Lemma get_details_url_trace url (s : St W GetDetailsFrame) :
  0 <= _retry_delay c ->
  let n := Z.to_nat (_max_retries c) in
  exists a,
    get_details_url net c url s =
      Ok tt
        (mkSt (mkEnv (snd (spec_fetch_url net c n url (world (env s))))
                 (trace (env s)
                  ++ retry_events net c n url 0 (world (env s))
                  ++ [EvProgress 1]))
           (mkGetDetailsFrame a
              (gd_products (locals s) ++
               opt_list (fst (spec_fetch_url net c n url (world (env s))))))).
Proof.
  intros Hd n. unfold get_details_url, gd_set_attempts, bind.
  match goal with |- context [while_else _ _ _ _ ?s1] =>
    destruct (get_details_retry_trace url Hd n n s1) as (a & Hrun);
      [lia | cbn; lia |] end.
  fold n. rewrite Hrun. unfold emit. cbn.
  exists a. now rewrite <- app_assoc.
Qed.

Lemma get_details_for_each_trace urls :
  0 <= _retry_delay c ->
  forall s : St W GetDetailsFrame,
  exists a,
    for_each urls (get_details_url net c) s =
      Ok tt
        (mkSt (mkEnv (snd (spec_fetch_all net c urls (world (env s))))
                 (trace (env s) ++ batch_events net c urls (world (env s))))
           (mkGetDetailsFrame a
              (gd_products (locals s) ++
               records (fst (spec_fetch_all net c urls (world (env s))))))).
Proof.
  intros Hd. induction urls as [|url urls IH]; intros s.
  - exists (gd_attempts (locals s)). destruct s as [[w t] [a ps]]. cbn.
    now rewrite !app_nil_r.
  - cbn [for_each]. unfold bind.
    destruct (get_details_url_trace url s Hd) as (a1 & Hrun1).
    rewrite Hrun1.
    match goal with |- context [for_each _ _ ?s1] =>
      destruct (IH s1) as (a2 & Hrun2) end.
    rewrite Hrun2. cbn [env locals world trace gd_products] in *.
    cbn [spec_fetch_all batch_events].
    destruct (spec_fetch_url net c (Z.to_nat (_max_retries c)) url (world (env s)))
      as [r w1].
    cbn [fst snd] in *.
    destruct (spec_fetch_all net c urls w1) as [rs w2].
    cbn [fst snd] in *.
    exists a2. unfold records at 2. cbn [flat_map snd]. fold (records rs).
    rewrite <- !app_assoc. reflexivity.
Qed.
(** X4: dictating on top of a blank text (empty, or only white space typed
    by hand) throws that text away: the first transcript replaces it. *)
Theorem dictate_replaces_blank (existing c : str) (cs : list str) :
  whitespace_only existing = true →
  dictate existing (c :: cs) = dictate c cs.
Proof.
  intros H. unfold dictate. simpl. rewrite append_text_cases, H. reflexivity.
Qed.

Lemma dictate_replaces_blank_witness :
  dictate (py "   ") [py "fiebre"; py "alta"] = dictate (py "fiebre") [py "alta"].
Proof. apply (dictate_replaces_blank (py "   ") (py "fiebre") [py "alta"]). reflexivity. Defined.

End Merging.

(** ** The voice configuration *)

Section Config.
Import Voice.

(** X5: the four names are imported by one statement, so a [src.config]
    that lacks any one of them is ignored as a whole: all four parameters
    take their defaults, the ones it does define included. *)
Theorem load_config_all_or_nothing (c : ConfigModule) :
  cfg_VOICE_LANGUAGE c = None ∨ cfg_VOICE_ENERGY_THRESHOLD c = None
  ∨ cfg_VOICE_DYNAMIC_THRESHOLD c = None ∨ cfg_VOICE_AMBIENT_DURATION c = None →
  load_config (Some c) = default_config.
Proof.
  destruct c as [l e d a]. unfold load_config, from_config_import. simpl.
  intros [ -> | [ -> | [ -> | -> ]]];
    repeat match goal with x : option _ |- _ => destruct x end; reflexivity.
Qed.

Lemma load_config_all_or_nothing_witness :
  load_config (Some {| cfg_VOICE_LANGUAGE := Some (py "en-US");
                       cfg_VOICE_ENERGY_THRESHOLD := Some 300%Z;
                       cfg_VOICE_DYNAMIC_THRESHOLD := Some false;
                       cfg_VOICE_AMBIENT_DURATION := None |})
  = default_config.
Proof.
  apply (load_config_all_or_nothing
           {| cfg_VOICE_LANGUAGE := Some (py "en-US");
              cfg_VOICE_ENERGY_THRESHOLD := Some 300%Z;
              cfg_VOICE_DYNAMIC_THRESHOLD := Some false;
              cfg_VOICE_AMBIENT_DURATION := None |}).
  right. right. right. reflexivity.
Defined.
Lemma trace_cases (message : string) (args : list PyObj) (exc_info : bool)
    (kwargs : list (string * PyObj)) (st : Interp) :
  trace message args exc_info kwargs st
  = if trace_on_value st then
      match format_message message args kwargs with
      | Ok text =>
          (Ok tt,
           if exc_info then
             set_linecache
               match current_exc st with
               | Some exc => print_exc_linecache exc (linecache st)
               | None => linecache st
               end
               (set_stderr
                  (stderr st ++ [(trace_prefix st +:+ text) +:+ nl;
                                 current_exc_text st])
                  (set_trace_on_cache (Some true) st))
           else
             set_stderr (stderr st ++ [(trace_prefix st +:+ text) +:+ nl])
               (set_trace_on_cache (Some true) st))
      | Raise e => (Raise e, set_trace_on_cache (Some true) st)
      end
    else (Ok tt, set_trace_on_cache (Some false) st).
Proof.
  assert (Hto : trace_on st
                = (Ok (trace_on_value st),
                   set_trace_on_cache (Some (trace_on_value st)) st)).
  { rewrite <- trace_on_state, trace_on_eq. reflexivity. }
  unfold trace. rewrite (bind_Ok _ _ _ _ _ Hto).
  destruct (trace_on_value st); [| reflexivity].
  unfold bind, lift, format_message, print_stderr, print_exc, ret, trace_prefix.
  destruct (str_mod_tuple message args) as [m1|e]; [| reflexivity].
  destruct (str_mod_dict m1 kwargs) as [m2|e]; [| reflexivity].
  destruct exc_info; simpl; unfold set_linecache, set_stderr; simpl.
  - rewrite <- app_assoc. reflexivity.
  - reflexivity.
Qed.

(** [trace] touches three things only: it appends to standard error, never
    changing what is already there; it fills the memo of [trace_on]; and,
    through [traceback.print_exc], it may change [linecache], which happens
    only when [exc_info] is set, the message has been written and an
    exception is being handled.  Settings, clock, thread name and frame
    mapping are as before.  It appends at most one write, or two with
    [exc_info], and none when it raises. *)
Theorem trace_frame_condition (message : string) (args : list PyObj)
    (exc_info : bool) (kwargs : list (string * PyObj)) (st : Interp) :
  exists added lc,
    snd (trace message args exc_info kwargs st)
    = mkInterp (PREFECT_DEBUG_MODE st) (PREFECT_TEST_MODE st)
        (Some (trace_on_value st)) (monotonic_repr st) (current_thread_name st)
        (current_exc_text st) (current_exc st) (stderr st ++ added)
        (current_frames st) lc
    /\ (length added <= if exc_info then 2 else 1)%nat
    /\ (added = [] \/ fst (trace message args exc_info kwargs st) = Ok tt)
    /\ (lc = linecache st
        \/ (exc_info = true /\ length added = 2%nat
            /\ exists exc, current_exc st = Some exc
                           /\ lc = print_exc_linecache exc (linecache st))).
Proof.
  rewrite trace_cases.
  assert (Hnone : forall b,
            set_trace_on_cache (Some b) st
            = mkInterp (PREFECT_DEBUG_MODE st) (PREFECT_TEST_MODE st)
                (Some b) (monotonic_repr st) (current_thread_name st)
                (current_exc_text st) (current_exc st) (stderr st ++ [])
                (current_frames st) (linecache st)).
  { intros b. rewrite app_nil_r. reflexivity. }
  destruct (trace_on_value st).
  - destruct (format_message message args kwargs) as [text|e].
    + destruct exc_info.
      * eexists _, _. split; [reflexivity |]. split; [simpl; lia |].
        split; [right; reflexivity |].
        destruct (current_exc st) as [exc|] eqn:Hexc.
        -- right. split; [reflexivity |]. split; [reflexivity |].
           exists exc. split; reflexivity.
        -- left. reflexivity.
      * eexists _, _. split; [reflexivity |]. split; [simpl; lia |].
        split; [right; reflexivity | left; reflexivity].
    + exists [], (linecache st). split; [apply Hnone |].
      split; [destruct exc_info; simpl; lia |]. split; [left | left]; reflexivity.
  - exists [], (linecache st). split; [apply Hnone |].
    split; [destruct exc_info; simpl; lia |]. split; [left | left]; reflexivity.
Qed.
(** * examples/nmnist.py: augmentation pipeline, run name, train and test loops

    A shallow embedding of the script's own logic.  The collaborators it
    drives (the transforms of [spike_data_augmentation], the network, the
    loss, the optimiser, the data loader and the TensorBoard writer) are
    black boxes: transforms are constructors of an inductive type, the
    numeric collaborators are parameters of a section, the writer is the
    list of [add_scalar] calls it has received.

    Python semantics are those of Python 3: comparing [None] with a float
    raises [TypeError], reading an unbound name raises [NameError], [%] by
    zero raises [ZeroDivisionError], [/] is true division, a dict iterates
    in insertion order. *)

From Stdlib Require Import ZArith NArith List String Ascii Bool Lia.
From Stdlib Require Import QArith Qabs Qpower Floats DecimalString.
From Stdlib Require Import Permutation.
Import ListNotations.

#[local] Set Warnings "-inexact-float".
#[local] Open Scope string_scope.
#[local] Open Scope Z_scope.

(* ===================================================================== *)
(** ** Python runtime: exceptions, effects, [%f] formatting               *)
(* ===================================================================== *)

Module Py.

(** The exceptions the script can raise by itself. *)
Inductive exn : Set :=
| TypeError
| NameError
| ZeroDivisionError
| AttributeError.

(** A computation over a mutable store [S]: it ends normally with a value
    or by raising, and in both cases leaves a store behind (what was
    mutated or printed before the exception stays so). *)
Definition M (S A : Type) : Type := S -> (exn + A) * S.

Definition ret {S A} (a : A) : M S A := fun s => (inr a, s).

Definition bind {S A B} (m : M S A) (k : A -> M S B) : M S B :=
  fun s =>
    match m s with
    | (inr a, s') => k a s'
    | (inl e, s') => (inl e, s')
    end.

Definition raise {S A} (e : exn) : M S A := fun s => (inl e, s).
Definition get {S} : M S S := fun s => (inr s, s).
Definition modify {S} (f : S -> S) : M S unit := fun s => (inr tt, f s).

(** [x > c] for an attribute [x] that holds a float or [None]. *)
Definition gt {S} (x : option float) (c : float) : M S bool :=
  match x with
  | Some v => ret (PrimFloat.ltb c v)
  | None => raise TypeError
  end.

(** [a % b] on ints: the remainder has the sign of [b], as [Z.modulo]. *)
Definition rem {S} (a b : Z) : M S Z :=
  if b =? 0 then raise ZeroDivisionError else ret (a mod b).

(** *** [%.<prec>f] of a float

    CPython prints the decimal that is nearest to the exact binary value,
    ties to even, with [prec] digits after the point; [nan] and the
    infinities print as words. *)

Definition digit (d : N) : ascii := ascii_of_N (48 + d).

(** The [width] low decimal digits of [n], most significant first. *)
Fixpoint low_digits (width : nat) (n : N) : string :=
  match width with
  | O => ""
  | S w => low_digits w (n / 10) ++ String (digit (n mod 10)) ""
  end.

(** [num / den] rounded to the nearest integer, ties to even. *)
Definition round_half_even (num den : N) : N :=
  let q := (num / den)%N in
  let r := (num mod den)%N in
  match (2 * r ?= den)%N with
  | Lt => q
  | Gt => (q + 1)%N
  | Eq => if N.even q then q else (q + 1)%N
  end.

(** [|x| * 10^prec] rounded, for the finite float [m * 2^e]. *)
Definition scaled (prec : nat) (m : positive) (e : Z) : N :=
  let p := (10 ^ N.of_nat prec)%N in
  match e with
  | Z0 => (Npos m * p)%N
  | Zpos k => (Npos m * 2 ^ Npos k * p)%N
  | Zneg k => round_half_even (Npos m * p) (2 ^ Npos k)
  end.

Definition decimal (n : N) : string := NilZero.string_of_uint (N.to_uint n).

Definition fixed (prec : nat) (n : N) : string :=
  let p := (10 ^ N.of_nat prec)%N in
  decimal (n / p) ++
  match prec with
  | O => ""
  | S _ => "." ++ low_digits prec (n mod p)
  end.

Definition sign (s : bool) : string := if s then "-" else "".
(** From the choice of the zone on, a run of an unsupported kind over
    the batch [first :: rest] ends where the first record decides. *)
Lemma rebuild_unsupported (fuel : nat) (zone : string) groups content
    (first : snapshot_info) (rest : list snapshot_info) (w : W) :
  EBS_TYPE cfg <> "io1" -> EBS_TYPE cfg <> "gp2" ->
  NoDup (map SnapshotId (first :: rest)) ->
  out (rebuild fuel zone groups content (tags_to_attribs (first :: rest)) w)
  = if String.eqb zone "" && negb (carries "Original AZ" first)
    then Halt (Raise (KeyError "Original AZ"))
    else if negb (carries (SNAP_EC2_ID_TAG cfg) first)
    then Halt (Raise (KeyError (SNAP_EC2_ID_TAG cfg)))
    else if negb (carries (SNAP_DEV_TAG cfg) first)
    then Halt (Raise (KeyError (SNAP_DEV_TAG cfg)))
    else Halt (Exit (unsupported_message (EBS_TYPE cfg))).
Proof.
  intros H1 H2 Hdistinct. unfold rebuild.
  rewrite (tags_to_attribs_distinct _ Hdistinct). cbn [map].
  rewrite !carries_get, out_bind.
  assert (Hrest :
            forall build w',
              out (bind (ebs_snap_reconstitute build (EBS_TYPE cfg)
                           ((SnapshotId first, snap_attributes_of first)
                              :: map (fun info => (SnapshotId info, snap_attributes_of info))
                                     rest))
                        (fun RESTORED_EBS_INFO =>
                           launched <- recovery_ec2_make zone ;;
                           instances <- instances_of launched ;;
                           RECOVERY_HOST_INSTANCE_ID <- index0 instances ;;
                           after_launch fuel RECOVERY_HOST_INSTANCE_ID RESTORED_EBS_INFO
                                        groups content
                                        ((SnapshotId first, snap_attributes_of first)
                                           :: map (fun info =>
                                                     (SnapshotId info, snap_attributes_of info))
                                                  rest)) w')
              = if negb match dict_get (SNAP_EC2_ID_TAG cfg) (snap_attributes_of first) with
                        | Some _ => true
                        | None => false
                        end
                then Halt (Raise (KeyError (SNAP_EC2_ID_TAG cfg)))
                else if negb match dict_get (SNAP_DEV_TAG cfg) (snap_attributes_of first) with
                             | Some _ => true
                             | None => false
                             end
                then Halt (Raise (KeyError (SNAP_DEV_TAG cfg)))
                else Halt (Exit (unsupported_message (EBS_TYPE cfg)))).
  { intros build w'. rewrite out_bind. unfold ebs_snap_reconstitute.
    rewrite (reconstitute_unsupported_out _ _ _ _ _ _ _ H1 H2).
    destruct (dict_get (SNAP_EC2_ID_TAG cfg) (snap_attributes_of first));
      [|reflexivity].
    destruct (dict_get (SNAP_DEV_TAG cfg) (snap_attributes_of first)); reflexivity. }
  destruct (String.eqb_spec zone "") as [->|Hzone].
  - rewrite recovery_ec2_get_az_fallback.
    destruct (original_az_is_text first) as [Hnone|(az & Haz)].
    + rewrite Hnone. reflexivity.
    + rewrite Haz. cbn [andb negb]. apply Hrest.
  - rewrite (recovery_ec2_get_az_given zone _ w Hzone). cbn [out world andb].
    apply Hrest.
Qed.
Lemma saveCard_Ok_inv (g g1 : Game.t) (p : string) (c : Card.t) :
  Game.saveCard p c g = Ok g1 ->
  JS.includes p (Game.players g) = true /\
  exists cards,
    JS.lookup_field p (Game.savedCards g) = Some cards /\ (length cards < 3)%nat /\
    g1 = Game.set_savedCards
           (JS.set_field p (cards ++ [Card.toJSON c]) (Game.savedCards g)) g.
Proof.
  unfold Game.saveCard. destruct (JS.includes p (Game.players g)); [|discriminate].
  simpl. destruct (JS.lookup_field p (Game.savedCards g)) as [cards|]; [|discriminate].
  unfold JS.len. destruct (Z.leb_spec 3 (Z.of_nat (length cards))); [discriminate|].
  intros Hok. injection Hok as <-. split; [reflexivity|].
  exists cards. repeat split. lia.
Qed.

(** X16.  Save and activate undo each other on the saved cards.  If a card
    is saved for a player who holds no card with that id, [activateCard] with
    the id of the card returns that very card, the player's saved cards are
    again what they were before the save, the saved cards of the others stay,
    and the history gains one entry marked [isActivated]; turn, deck and
    status are untouched. *)
Theorem saved_card_can_be_activated (g g1 : Game.t) (p : string) (c : Card.t)
    (cards : list JS.val) (now : Z) :
  JS.lookup_field p (Game.savedCards g) = Some cards ->
  forallb (fun x => negb (Game.card_id_is (Card.id c) x)) cards = true ->
  Game.saveCard p c g = Ok g1 ->
  exists g2,
    Game.activateCard p (Card.id c) now g1 = Some (Ok (g2, c)) /\
    JS.lookup_field p (Game.savedCards g2) = Some cards /\
    (forall q, q <> p ->
       JS.lookup_field q (Game.savedCards g2) = JS.lookup_field q (Game.savedCards g)) /\
    Game.history g2
      = Game.history g ++ [Game.activationEntry c p now (Game.ruleFor g (Card.rank c))] /\
    Game.currentTurn g2 = Game.currentTurn g /\
    Game.deck g2 = Game.deck g /\
    Game.status g2 = Game.status g.
Proof.
  intros Hl Hfresh Hs.
  apply saveCard_Ok_inv in Hs as (Hin & cards' & Hl' & _ & ->).
  rewrite Hl in Hl'. injection Hl' as <-.
  unfold Game.activateCard. cbn [Game.players Game.savedCards Game.set_savedCards].
  rewrite Hin, lookup_set_field_eq. cbn [negb].
  rewrite (findIndex_snoc _ cards (Card.toJSON c) Hfresh)
    by (now apply card_id_is_toJSON).
  rewrite lookup_app_r, Nat.sub_diag by lia. simpl.
  rewrite Card_fromJSON_toJSON. eexists. split; [reflexivity|].
  cbn [Game.savedCards Game.set_history Game.set_savedCards Game.history
       Game.currentTurn Game.deck Game.status].
  rewrite splice1_snoc. repeat split.
  - apply lookup_set_field_eq.
  - intros q Hq. now rewrite !lookup_set_field_ne.
Qed.

Lemma saved_card_can_be_activated_witness :
  (JS.lookup_field "p" (Game.savedCards Examples.save_table) = Some [] /\
   Game.saveCard "p" (Examples.card Card.R5 Card.hearts) Examples.save_table
   = Ok (Examples.the (Game.saveCard "p" (Examples.card Card.R5 Card.hearts)
                         Examples.save_table))) /\
  exists g2,
    Game.activateCard "p" "5_hearts" 7
      (Examples.the (Game.saveCard "p" (Examples.card Card.R5 Card.hearts)
                       Examples.save_table))
    = Some (Ok (g2, Examples.card Card.R5 Card.hearts)) /\
    JS.lookup_field "p" (Game.savedCards g2) = Some [].
Proof.
  split; [split; reflexivity|].
  destruct (saved_card_can_be_activated Examples.save_table _ "p"
              (Examples.card Card.R5 Card.hearts) [] 7 eq_refl eq_refl eq_refl)
    as (g2 & E & Hl & _).
  exists g2. split; [exact E|exact Hl].
Defined.

Lemma activateCard_found (g : Game.t) (p cardId : string) (now : Z)
    (cards : list JS.val) (i : nat) (c : Card.t) :
  JS.includes p (Game.players g) = true ->
  JS.lookup_field p (Game.savedCards g) = Some cards ->
  JS.findIndex (Game.card_id_is cardId) cards = Some i ->
  cards !! i = Some (Card.toJSON c) ->
  Game.activateCard p cardId now g
  = Some (Ok (Game.set_history
                (Game.history g ++
                 [Game.activationEntry c p now (Game.ruleFor g (Card.rank c))])
                (Game.set_savedCards
                   (JS.set_field p (JS.splice1 i cards) (Game.savedCards g)) g), c)).
Proof.
  intros Hin Hl Hi Hc. unfold Game.activateCard.
  rewrite Hin, Hl, Hi, Hc. simpl. rewrite Card_fromJSON_toJSON. reflexivity.
Qed.

(** X17.  [activateBrincoCard] checks the rank only after [activateCard] has
    run.  Asked for a saved card that is not a 5, it throws "Esta carta no es
    una carta de brinco", but by then the card has left the player's saved
    cards and entered the history.  Through the use case the same request
    fails with that message and nothing is saved. *)
Theorem brinco_on_another_card_consumes_it (g : Game.t) (p cardId : string) (now : Z)
    (cards : list JS.val) (i : nat) (c : Card.t) :
  JS.includes p (Game.players g) = true ->
  JS.lookup_field p (Game.savedCards g) = Some cards ->
  JS.findIndex (Game.card_id_is cardId) cards = Some i ->
  cards !! i = Some (Card.toJSON c) ->
  Card.rank c <> Card.R5 ->
  exists g',
    Game.activateBrincoCard p cardId now g
    = Some (Game.WrongKind g' "Esta carta no es una carta de brinco") /\
    JS.lookup_field p (Game.savedCards g') = Some (JS.splice1 i cards) /\
    length (JS.splice1 i cards) = pred (length cards) /\
    Game.history g'
    = Game.history g ++ [Game.activationEntry c p now (Game.ruleFor g (Card.rank c))] /\
    forall (gameCode : string) (target : option string),
      gameCode <> "" -> p <> "" -> cardId <> "" ->
      Game.status g = Game.started ->
      ActivateCard.execute (Some g) gameCode p cardId "brinco" target now
      = Some (ActivateCard.Failure "Esta carta no es una carta de brinco").
Proof.
  intros Hin Hl Hi Hc Hr.
  pose proof (activateCard_found g p cardId now cards i c Hin Hl Hi Hc) as E.
  assert (Hne : Card.rank_eqb (Card.rank c) Card.R5 = false).
  { destruct (Card.rank_eqb (Card.rank c) Card.R5) eqn:X; [|reflexivity].
    apply rank_eqb_eq in X. contradiction. }
  assert (EB : Game.activateBrincoCard p cardId now g
               = Some (Game.WrongKind
                   (Game.set_history
                      (Game.history g ++
                       [Game.activationEntry c p now (Game.ruleFor g (Card.rank c))])
                      (Game.set_savedCards
                         (JS.set_field p (JS.splice1 i cards) (Game.savedCards g)) g))
                   "Esta carta no es una carta de brinco")).
  { unfold Game.activateBrincoCard. rewrite E. simpl. rewrite Hne. reflexivity. }
  eexists. split; [exact EB|]. simpl. split; [apply lookup_set_field_eq|].
  split.
  { unfold JS.splice1. apply lookup_lt_Some in Hc.
    rewrite length_app, length_take, length_drop. lia. }
  split; [reflexivity|].
  intros gameCode target Hg Hp Hid Hst. unfold ActivateCard.execute.
  apply String.eqb_neq in Hg, Hp, Hid. rewrite Hg, Hp, Hid, Hin, Hst, EB.
  reflexivity.
Qed.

* * *

§ Work item: Lines that include the word "fuel" are to be extracted from the data above.

§ Expected output:
Lemma rebuild_unsupported (fuel : nat) (zone : string) groups content
  out (rebuild fuel zone groups content (tags_to_attribs (first :: rest)) w)
                           after_launch fuel RECOVERY_HOST_INSTANCE_ID RESTORED_EBS_INFO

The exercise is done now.